Total revenue increased 20 percent year-over-year to $3.1 billion. Gross bookings increased 34 percent year-over-year to $14.6 billion.

Other Bets revenue, primarily consisting of Uber Freight – a digital freight matching marketplace, increased 263 percent year-over-year to $145 million. This was well ahead of the company’s guidance issued in its amended S-1 filing, besting the top-end of the gross bookings guidance range by $12 million (first quarter 2018 bookings were $40 million). The segment lost $71 million in the first quarter 2019.  

UBER does not provide specifics on the profitability of Uber Freight, instead including the division’s results with Other Bets. By comparison, the Uber Freight group posted revenue in excess of $125 million in the fourth quarter of 2018 with $359 million in total gross bookings in 2018. Other Bets generated $373 million in 2018 revenue with a $152 million loss for the year.

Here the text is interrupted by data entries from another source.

(* ===== verification/Metrics.v ===== *)
(** * internal/metrics: the collectors and their registry

    metrics.go.  The Prometheus client is a library: [Prometheus] states what
    its documentation promises of a registry and of histograms, and [NewMetrics]
    is proved against it.  A histogram's bounds are in units of 100
    microseconds. *)

From S2P Require Import Prelude GoStrings.

Local Open Scope Z_scope.

Inductive Kind := KGauge | KCounter | KHistogram (buckets : list Z).
Record Collector := mkCollector { c_Name : gostring; c_Help : gostring; c_Kind : Kind }.

#[global] Instance Kind_eq_dec : EqDecision Kind.
Proof. solve_decision. Defined.
#[global] Instance Collector_eq_dec : EqDecision Collector.
Proof. solve_decision. Defined.

(** A metric name: a letter, an underscore or a colon, then also digits. *)
Definition name_first (c : ascii) : bool := in_range 65 90 c || in_range 97 122 c || bool_decide (c ∈ str "_:").
Definition valid_name (s : gostring) : bool :=
  match s with [] => false | c :: s' => name_first c && forallb (λ c, name_first c || in_range 48 57 c) s' end.

Fixpoint increasing (l : list Z) : bool :=
  match l with a :: (b :: _) as l' => bool_decide (a < b) && increasing l' | _ => true end.

(** What the library promises: a new registry is empty; a collector with a
    valid name that is not taken registers; a histogram with increasing bounds
    is built. *)
Class Prometheus := {
  Registry : Type;
  NewRegistry : Registry;
  Register : Collector → Registry → option Registry;
  NewHistogram : gostring → gostring → list Z → option Collector;
  gathered : Registry → list Collector;
  new_registry_empty : gathered NewRegistry = [];
  register_fresh c r : valid_name (c_Name c) = true → c_Name c ∉ c_Name <$> gathered r →
    ∃ r', Register c r = Some r' ∧ gathered r' = gathered r ++ [c];
  new_histogram name help buckets : increasing buckets = true →
    NewHistogram name help buckets = Some (mkCollector name help (KHistogram buckets));
}.

Definition NewGauge (name help : string) : Collector := mkCollector (str name) (str help) KGauge.
Definition NewCounter (name help : string) : Collector := mkCollector (str name) (str help) KCounter.

Section metrics.
Context `{!Prometheus}.

Record Metrics := mkMetrics {
  m_Registry : Registry;
  ConnectionsActive : Collector;
  ConnectionsTotal : Collector;
  EventsReceivedTotal : Collector;
  EventsNoSubscriberTotal : Collector;
  EventsDecryptedTotal : Collector;
  DecryptErrorsTotal : Collector;
  FanoutTotal : Collector;
  FanoutRecipientsTotal : Collector;
  SlowClientsTotal : Collector;
  ClientsDisconnectedTotal : Collector;
  EventBusReconnectsTotal : Collector;
  CryptoDurationSeconds : Collector;
  EventProcessingDuration : Collector;
  FanoutDurationSeconds : Collector;
  EventLaneQueueDepth : Collector;
  EventLaneQueueDroppedTotal : Collector;
}.

(** The arguments of [MustRegister], in order. *)
Definition collectors (m : Metrics) : list Collector :=
  [ConnectionsActive m; ConnectionsTotal m; EventsReceivedTotal m; EventsNoSubscriberTotal m; EventsDecryptedTotal m;
   DecryptErrorsTotal m; FanoutTotal m; FanoutRecipientsTotal m; SlowClientsTotal m; ClientsDisconnectedTotal m;
   EventBusReconnectsTotal m; CryptoDurationSeconds m; EventProcessingDuration m; FanoutDurationSeconds m;
   EventLaneQueueDepth m; EventLaneQueueDroppedTotal m].

(** [MustRegister] panics at the first collector that does not register. *)
Fixpoint MustRegister (cs : list Collector) (r : Registry) : option Registry :=
  match cs with [] => Some r | c :: cs => r ← Register c r; MustRegister cs r end.

Definition duration_buckets : list Z := [5; 10; 20; 50; 100; 250; 500; 1000; 2500; 5000; 10000].

Definition NewMetrics : option Metrics :=
  let reg := NewRegistry in
  crypto ← NewHistogram (str "sse_crypto_duration_seconds")
             (str "Durée en secondes des opérations de déballage et déchiffrement crypto.") duration_buckets;
  processing ← NewHistogram (str "sse_event_processing_duration_seconds")
             (str "Durée totale de traitement de l'événement de la réception au fan-out.") duration_buckets;
  fanout ← NewHistogram (str "sse_fanout_duration_seconds")
             (str "Durée de soumission des trames aux canaux clients.") [1; 5; 10; 50; 100; 500];
  let m r := mkMetrics r
    (NewGauge "sse_connections_active" "Nombre instantané de connexions SSE ouvertes.")
    (NewCounter "sse_connections_total" "Nombre total de connexions SSE établies depuis le démarrage.")
    (NewCounter "sse_events_received_total" "Nombre total d'événements reçus du bus.")
    (NewCounter "sse_events_no_subscriber_total" "Nombre d'événements ignorés sans déchiffrement faute d'abonnés locaux.")
    (NewCounter "sse_events_decrypted_total" "Nombre total d'événements déchiffrés avec succès.")
    (NewCounter "sse_decrypt_errors_total" "Nombre d'erreurs de déchiffrement ou de déballage de clé.")
    (NewCounter "sse_fanout_total" "Nombre total d'opérations de diffusion (fan-out) effectuées.")
    (NewCounter "sse_fanout_recipients_total" "Nombre cumulé de trames transmises aux clients individuels.")
    (NewCounter "sse_slow_clients_total" "Nombre total de clients lents détectés.")
    (NewCounter "sse_clients_disconnected_total" "Nombre total de connexions SSE fermées.")
    (NewCounter "sse_event_bus_reconnects_total" "Nombre de reconnexions de l'adapter EventBus.")
    crypto processing fanout
    (NewGauge "sse_event_lane_queue_depth" "Profondeur instantanée cumulée des files d'attente des voies d'événements.")
    (NewCounter "sse_event_lane_queue_dropped_total" "Nombre d'événements rejetés par débordement des files de voies.") in
  reg ← MustRegister (collectors (m reg)) reg;
  Some (m reg).

(** What the metrics endpoint exposes. *)
Definition Handler (m : Metrics) : list Collector := gathered (m_Registry m).

Lemma MustRegister_fresh cs r :
  forallb (λ c, valid_name (c_Name c)) cs = true → NoDup (c_Name <$> gathered r ++ cs) →
  ∃ r', MustRegister cs r = Some r' ∧ gathered r' = gathered r ++ cs.
Proof.
  revert r. induction cs as [|c cs IH]; intros r; simpl; [exists r; by rewrite app_nil_r|].
  intros [Hc Hcs]%andb_true_iff Hn.
  assert (c_Name c ∉ c_Name <$> gathered r) as Hfresh.
  { rewrite fmap_app in Hn. apply NoDup_app in Hn as (_ & Hd & _). intros Hin. by apply (Hd _ Hin), list_elem_of_here. }
  destruct (register_fresh c r Hc Hfresh) as (r1 & -> & E1). simpl.
  destruct (IH r1 Hcs) as (r2 & -> & E2); [by rewrite E1, <- (assoc_L (++))|]. exists r2. by rewrite E2, E1, <- (assoc_L (++)).
Qed.

Lemma new_metrics :
  ∃ m, NewMetrics = Some m ∧ Handler m = collectors m ∧ NoDup (c_Name <$> collectors m)
    ∧ Forall (λ c, ∀ b, c_Kind c = KHistogram b → increasing b = true) (collectors m).
Proof.
  unfold NewMetrics. rewrite !new_histogram by reflexivity. cbn [mbind option_bind].
  match goal with |- context [MustRegister ?cs _] => set (all := cs) end.
  destruct (MustRegister_fresh all NewRegistry) as (r & -> & E); [vm_compute; reflexivity|rewrite new_registry_empty; by_decide|].
  cbn [mbind option_bind]. eexists. split; [reflexivity|]. split; [unfold Handler; cbn [m_Registry]; by rewrite E, new_registry_empty|].
  split; [unfold collectors; by_decide|]. unfold collectors.
  repeat (apply Forall_cons; split; [intros b Hb; first [discriminate Hb | injection Hb as <-; reflexivity]|]). constructor.
Qed.

(** The metrics start: with any registry and histograms that behave as
    documented, [NewMetrics] does not panic, and the endpoint exposes exactly the
    sixteen collectors of the record, each once, under distinct names, with
    increasing histogram bounds. *)
Theorem metrics_all_exposed :
  ∃ m, NewMetrics = Some m ∧ Handler m = collectors m ∧ length (collectors m) = 16%nat ∧ NoDup (c_Name <$> collectors m)
    ∧ ∀ c b, c ∈ collectors m → c_Kind c = KHistogram b → increasing b = true.
Proof.
  destruct new_metrics as (m & E & Hh & Hn & Hb). exists m. split; [done|]. split; [done|]. split; [done|]. split; [done|].
  intros c b Hc. rewrite Forall_forall in Hb. by apply Hb.
Qed.
End metrics.

(** A registry as the list of its collectors. *)
Program Definition list_registry : Prometheus :=
  {| Registry := list Collector; NewRegistry := [];
     Register c r := if decide (c_Name c ∈ c_Name <$> r ∨ valid_name (c_Name c) = false) then None else Some (r ++ [c]);
     NewHistogram n h b := if increasing b then Some (mkCollector n h (KHistogram b)) else None;
     gathered r := r |}.
Next Obligation. done. Qed.
Next Obligation. intros c r Hv Hn. simpl. rewrite decide_False by (intros [Hin|Hf]; [by apply Hn|congruence]). eauto. Qed.
Next Obligation. intros n h b Hb. cbv beta. by rewrite Hb. Qed.

Lemma metrics_all_exposed_witness : ∃ m, @NewMetrics list_registry = Some m ∧ length (@Handler list_registry m) = 16%nat.
Proof.
  destruct (@metrics_all_exposed list_registry) as (m & E & Hh & Hl & _). exists m. split; [exact E|]. rewrite Hh. exact Hl.
Defined.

Uber Freight officially launched in the U.S. in May 2017 and has contracted with over 36,000 carriers representing more than 400,000 drivers, serving over 1,000 shippers. In April, Uber Freight announced a rollout across Europe.

Management didn’t provide many updates on the freight business on the call, but there were some key takeaways. They said that their recent partnership with SAP SE (NYSE: SAP) is progressing. This deal will integrate the Uber Freight offering into the SAP Logistics Business Network allowing supply chain participants from both companies access to transportation rates from Uber’s digitally activated carrier network. Also, this will provide real-time quotes as well as guaranteed freight capacity, simplifying the load management and execution functions.

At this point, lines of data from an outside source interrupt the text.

(* ===== verification/ApiRouter.v ===== *)
(** * internal/api: the handlers' construction and the router

    [NewHandler] (handlers.go) and [NewRouter], [Router.Close] (router.go): what
    the handlers start from, the routes of the configuration in the multiplexer
    of [Mux.v], and the limiter around the stream. *)

From S2P Require Import Prelude GoStrings Chan Frame Quota Client Shard Hub Router ApiHttp Mux ApiHandlers Server Probes Health Config.

Local Open Scope Z_scope.

(** What the multiplexer serves; [burst] is that of the rate limiter around the
    stream, when there is one. *)
Inductive Endpoint := EventsEndpoint (burst : option Z) | HealthzEndpoint | ReadyzEndpoint | MetricsEndpoint.
#[global] Instance Endpoint_eq_dec : EqDecision Endpoint.
Proof. solve_decision. Defined.

Section router.
Context {Float : Type} `{!GoZero Float}.
(** [cfg.RateLimit.RPS > 0] *)
Context (positive_rate : Float → bool).
Context {Limiter : Type}.
(** The state of the dependencies the checkers look at *)
Context {Deps : Type}.
Abbreviation Config := (@Config.Config Float).
Abbreviation IPRateLimiter := (@IPRateLimiter Limiter).

Record Handler := mkHandler {
  hd_cfg : HandlerConfig;
  hd_gateway : Gateway;
  hd_checkers : list (option (Checker Deps));
  hd_startTime : Z;
  hd_readyCache : ProbeState;
}.

(** The fields of the configuration the handlers read. *)
Definition handler_config (c : Config) : HandlerConfig :=
  mkHandlerConfig (Config.MaxPendingHandshakes (RateLimit c)) (Config.QueryParameter (Config.Auth c))
    (Config.ClientQueueSize (Config.Hub c)) (Config.ClientSlowPolicy (Config.Hub c)) (Config.ClientWriteTimeout (Config.Hub c))
    (hb_Interval (Heartbeat c)) (MetricsEnabled c).

Definition NewHandler (c : Config) (h : Hub.Hub) (checkers : list (option (Checker Deps))) (now : Z) : Handler :=
  mkHandler (handler_config c) (mkGateway h 0 false 0 0 0) checkers now (mkProbe zero_cache false).

Record APIRouter := mkAPIRouter {
  rt_mux : ServeMux Endpoint;
  APIHandler : Handler;
  rt_limiter : option IPRateLimiter;
}.

Definition limiter_burst (c : Config) : option Z :=
  if rl_Enabled (RateLimit c) && positive_rate (RPS (RateLimit c))
  then Some (if decide (Burst (RateLimit c) ≤ 0) then 200 else Burst (RateLimit c)) else None.

(** The routes, in the order of their registration; [metrics] tells whether
    the registry is there. *)
Definition routes (c : Config) (metrics : bool) : list (gostring * Endpoint) :=
  [(EventsPath (HTTP c), EventsEndpoint (limiter_burst c))]
  ++ (if HealthEnabled (Config.Health c) then [(http_HealthPath (HTTP c), HealthzEndpoint)] else [])
  ++ (if ReadyEnabled (Config.Health c) then [(ReadyPath (HTTP c), ReadyzEndpoint)] else [])
  ++ (if MetricsEnabled c && metrics then [(MetricsPath (HTTP c), MetricsEndpoint)] else []).

(** [None] is a panic of the multiplexer. *)
Definition NewRouter (c : Config) (h : Hub.Hub) (checkers : list (option (Checker Deps))) (metrics : bool) (now : Z) : option APIRouter :=
  let handler := NewHandler c h checkers now in
  mux ← HandleAll (routes c metrics) [];
  Some (mkAPIRouter mux handler ((λ _, NewIPRateLimiter) <$> limiter_burst c)).

Definition Close (r : APIRouter) : option APIRouter :=
  match rt_limiter r with
  | None => Some r
  | Some l => '(_, l) ← Stop l; Some (mkAPIRouter (rt_mux r) (APIHandler r) (Some l))
  end.

(** ** Theorems *)

End router.

(** The configuration of an empty environment. *)
Definition default_conf : @Config.Config Z := (load_all (λ _, None) (λ _, None) (λ _, None) 100 (str "01234567") None).1.
Definition demo_rate (r : Z) : bool := bool_decide (0 < r).

(** ** The command line *)

(** [flag.Parse] of the two boolean flags: what they hold, or the code the
    package exits with (2 on an error, 0 for help). *)
Fixpoint parse_flags (args : list gostring) (healthcheckFlag versionFlag : bool) : result Z (bool * bool) :=
  match args with
  | [] => Ok (healthcheckFlag, versionFlag)
  | s :: args =>
      if decide ((length s < 2)%nat ∨ head s ≠ Some "-"%char) then Ok (healthcheckFlag, versionFlag)
      else if decide (s = str "--") then Ok (healthcheckFlag, versionFlag)
      else
        let name := default (tail s) (CutPrefix s (str "--")) in
        if decide (name = [] ∨ head name = Some "-"%char ∨ head name = Some "="%char) then Err 2
        else
          let '(name, value) := match CutByte "="%char name with Some (n, v) => (n, ParseBool v) | None => (name, Some true) end in
          if decide (name = str "healthcheck") then
            match value with Some b => parse_flags args b versionFlag | None => Err 2 end
          else if decide (name = str "version") then
            match value with Some b => parse_flags args healthcheckFlag b | None => Err 2 end
          else if decide (name = str "help" ∨ name = str "h") then Err 0 else Err 2
  end.

Inductive Outcome := Exited (code : Z) | Panicked | Running (app : App).

(** [main]; [Get] answers the probe's request. *)
Definition main (Get : gostring → option Z) (now : Z) (random : gostring) (args : list gostring) : Outcome :=
  match parse_flags args false false with
  | Err code => Exited code
  | Ok (healthcheckFlag, versionFlag) =>
      if versionFlag then Exited 0
      else if healthcheckFlag then Exited (healthcheck Get)
      else match start now random with
           | None => Panicked
           | Some (Err _) => Exited 1
           | Some (Ok app) => Running app
           end
  end.

(** ** Theorems *)
Abbreviation loaded random := (load_all LookupEnv ReadFile ParseFloat f100 random None).1.

Ltac run_loader :=
  repeat match goal with |- context [let '(_, _) := ?m in _] => destruct m end; try done.

Lemma load_environment random : Environment (loaded random) = env LookupEnv "SSE_ENVIRONMENT" "production".
Proof. unfold load_all, mbind, Loader_bind. run_loader. Qed.

Lemma load_http_part random : ∃ e, HTTP (loaded random) = (load_http LookupEnv e).1.
Proof.
  unfold load_all, mbind, Loader_bind. destruct (load_log _ _) as [log e]. exists e.
  destruct (load_http _ _) as [http e']. simpl. run_loader.
Qed.

Lemma load_port e :
  ListenPort (load_http LookupEnv e).1 = (bindEnv LookupEnv "SSE_HTTP_LISTEN_PORT" DefaultListenPort Atoi e).1.
Proof.
  unfold load_http, mbind, Loader_bind. destruct (bindEnv _ "SSE_HTTP_LISTEN_PORT" _ _ _) as [p e']. run_loader.
Qed.

Lemma load_health_path e :
  http_HealthPath (load_http LookupEnv e).1 = getEnv LookupEnv (str "SSE_HTTP_HEALTH_PATH") DefaultHealthPath.
Proof. unfold load_http, mbind, Loader_bind. run_loader. Qed.

(** What a started program went through. *)
Lemma start_inversion now random app :
  start now random = Some (Ok app) →
  LoadConfig LookupEnv ReadFile ParseFloat f100 random = Ok (app_cfg app)
  ∧ Validate (app_cfg app) = Ok ()
  ∧ init_validator now (app_cfg app) = Ok (app_validator app)
  ∧ init_unwrapper (app_cfg app) = Ok (app_unwrapper app)
  ∧ init_bus (app_cfg app) = Some (Ok (app_bus app))
  ∧ init_hub (app_cfg app) = Some (app_hub app)
  ∧ app_dispatcher app = init_dispatcher (app_cfg app).
Proof.
  unfold start, assemble. intros E. repeat (case_match; simplify_eq/=; simplify_option_eq);
    match goal with u : () |- _ => destruct u end; done.
Qed.

(** The handlers of a started program, and what they hold of it. *)
Lemma start_handlers now random app :
  start now random = Some (Ok app) →
  hd_cfg (APIHandler (app_router app)) = handler_config (app_cfg app)
  ∧ hd_checkers (APIHandler (app_router app)) = init_checkers (app_cfg app) (app_bus app) (app_unwrapper app).
Proof.
  unfold start, assemble, ApiRouter.NewRouter. intros E. repeat (case_match; simplify_eq/=; simplify_option_eq); done.
Qed.

(** The production rules apply when the variable is unset, blank, or says so
    in any case. *)
Definition production_environment : Prop :=
  match LookupEnv (str "SSE_ENVIRONMENT") with
  | None => True
  | Some v => TrimSpace v = [] ∨ EqualFold (TrimSpace v) (str "production") = true
  end.

Lemma load_production random c :
  LoadConfig LookupEnv ReadFile ParseFloat f100 random = Ok c → production_environment → production c.
Proof.
  intros [-> _]%load_ok He. unfold production. rewrite load_environment. unfold env, getEnv.
  unfold production_environment in He.
  destruct (LookupEnv _) as [v|]; [|by_decide]. case_decide; [by_decide|]. naive_solver.
Qed.

Lemma valkey_keeps_skip c b :
  Valkey.NewBus ReadFile AppendCertsFromPEM LoadX509KeyPair valkey_NewClient c = Ok b →
  Valkey.TLSInsecureSkip (vcfg b) = Valkey.TLSInsecureSkip c.
Proof. unfold Valkey.NewBus. intros E. repeat (case_match; simplify_eq/=); done. Qed.

Lemma init_bus_skip c b loop :
  init_bus c = Some (Ok (ValkeyDriver b loop)) → Valkey.TLSInsecureSkip (vcfg b) = Valkey.TLSInsecureSkip (bus_Valkey (EventBus c)).
Proof.
  unfold init_bus. case_decide; [|case_decide; [|done]].
  - destruct (Valkey.NewBus _ _ _ _ _) as [b0|] eqn:Eb; [|done]. apply valkey_keeps_skip in Eb. rewrite <- Eb.
    unfold Valkey.Subscribe. destruct (MetricsEnabled c), (vclosed b0) eqn:Ec; simpl; rewrite ?Ec; intros; by simplify_eq/=.
  - simpl. intros. by simplify_eq.
Qed.

Lemma init_validator_real now c v :
  init_validator now c = Ok v → (production_build = false → auth_Driver (Config.Auth c) = str "jwt") →
  ∃ j, v = JWTDriver j
    ∧ NewJWTValidator pem_decode parse_pkix parse_rsa_pem parse_ec_pem ReadFile (auth_JWT (Config.Auth c)) = Ok j.
Proof.
  unfold init_validator, initMockValidator. intros E Hd. destruct production_build.
  - repeat (case_match; simplify_eq); eauto.
  - rewrite decide_True in E by auto. case_match; simplify_eq. eauto.
Qed.

Lemma init_unwrapper_real c u :
  init_unwrapper c = Ok u → (production_build = false → crypto_Driver (Config.Crypto c) = str "http") → ∃ cl, u = HTTPDriver cl.
Proof.
  unfold init_unwrapper, initMockUnwrapper. intros E Hd. destruct production_build.
  - repeat (case_match; simplify_eq); eauto.
  - rewrite decide_True in E by auto. case_match; simplify_eq. eauto.
Qed.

Additionally, management said that they were confident in their ability to grow the freight division as they continue to have great success bringing on new enterprise shippers and meaningfully build out new routes. Lastly, management expects to see 200 percent growth in the freight division in 2019.

On a consolidated basis, adjusted earnings before interest, taxes, depreciation and amortization (EBITDA) was a loss of $869 million, more than three times the first quarter 2018 loss and $52 million worse than the fourth quarter 2018 result.


That said, expenses as a percentage of adjusted net revenue increased in some key cost buckets as the company attempts to gain share. Sales and marketing expense was up to 36.4 percent of adjusted net revenue (25.9 percent in the first quarter of 2018 and 35.3 percent in the fourth quarter of 2018) and research and development expense increased to 14.7 percent of adjusted net revenue in the quarter, 90 basis points and 100 basis points higher than the same comparable periods, respectively.

Going forward, management said it expects the core platform (ridesharing and eats) contribution margin to improve sequentially throughout the year (minus 4.5 percent in the quarter). Seeking Alpha reported that the stock is 3.5 percent higher in after-hours trading on this news.

It appears that incentives paid to drivers and promotions to riders have stabilized, but will continue to be headwinds as the company continues to grow market share. Further, incentives to restaurants will likely be a headwind in Uber Eats. The company is trying to leverage its ridesharing customer base to grow its Uber Eats business and is seeing good traction in these efforts.

On the call, management said that the pricing market for its core platform has been less aggressive and that mobility providers are, “competing more on brand, product and technology.” Additionally, they feel like global competition is stabilizing in some key markets.

Management said that Uber Eats has been challenging as there are many well-funded competitors, but they believe that this total addressable market is larger than ridesharing, specifically calling out China as having great potential. They said that there will be consolidation in the food delivery business and that they plan to be part of it, however their first choice is to grow this business organically.

UBER’s stock debuted with an initial public offering price of $45 per share, the low-end of the announced $44 to $50 range, placing a market valuation of $82.4 billion on the shares, raising just north of $8 billion from the equity raise. Since then, the stock has dropped more than 11 percent to its recent closing price of $39.80.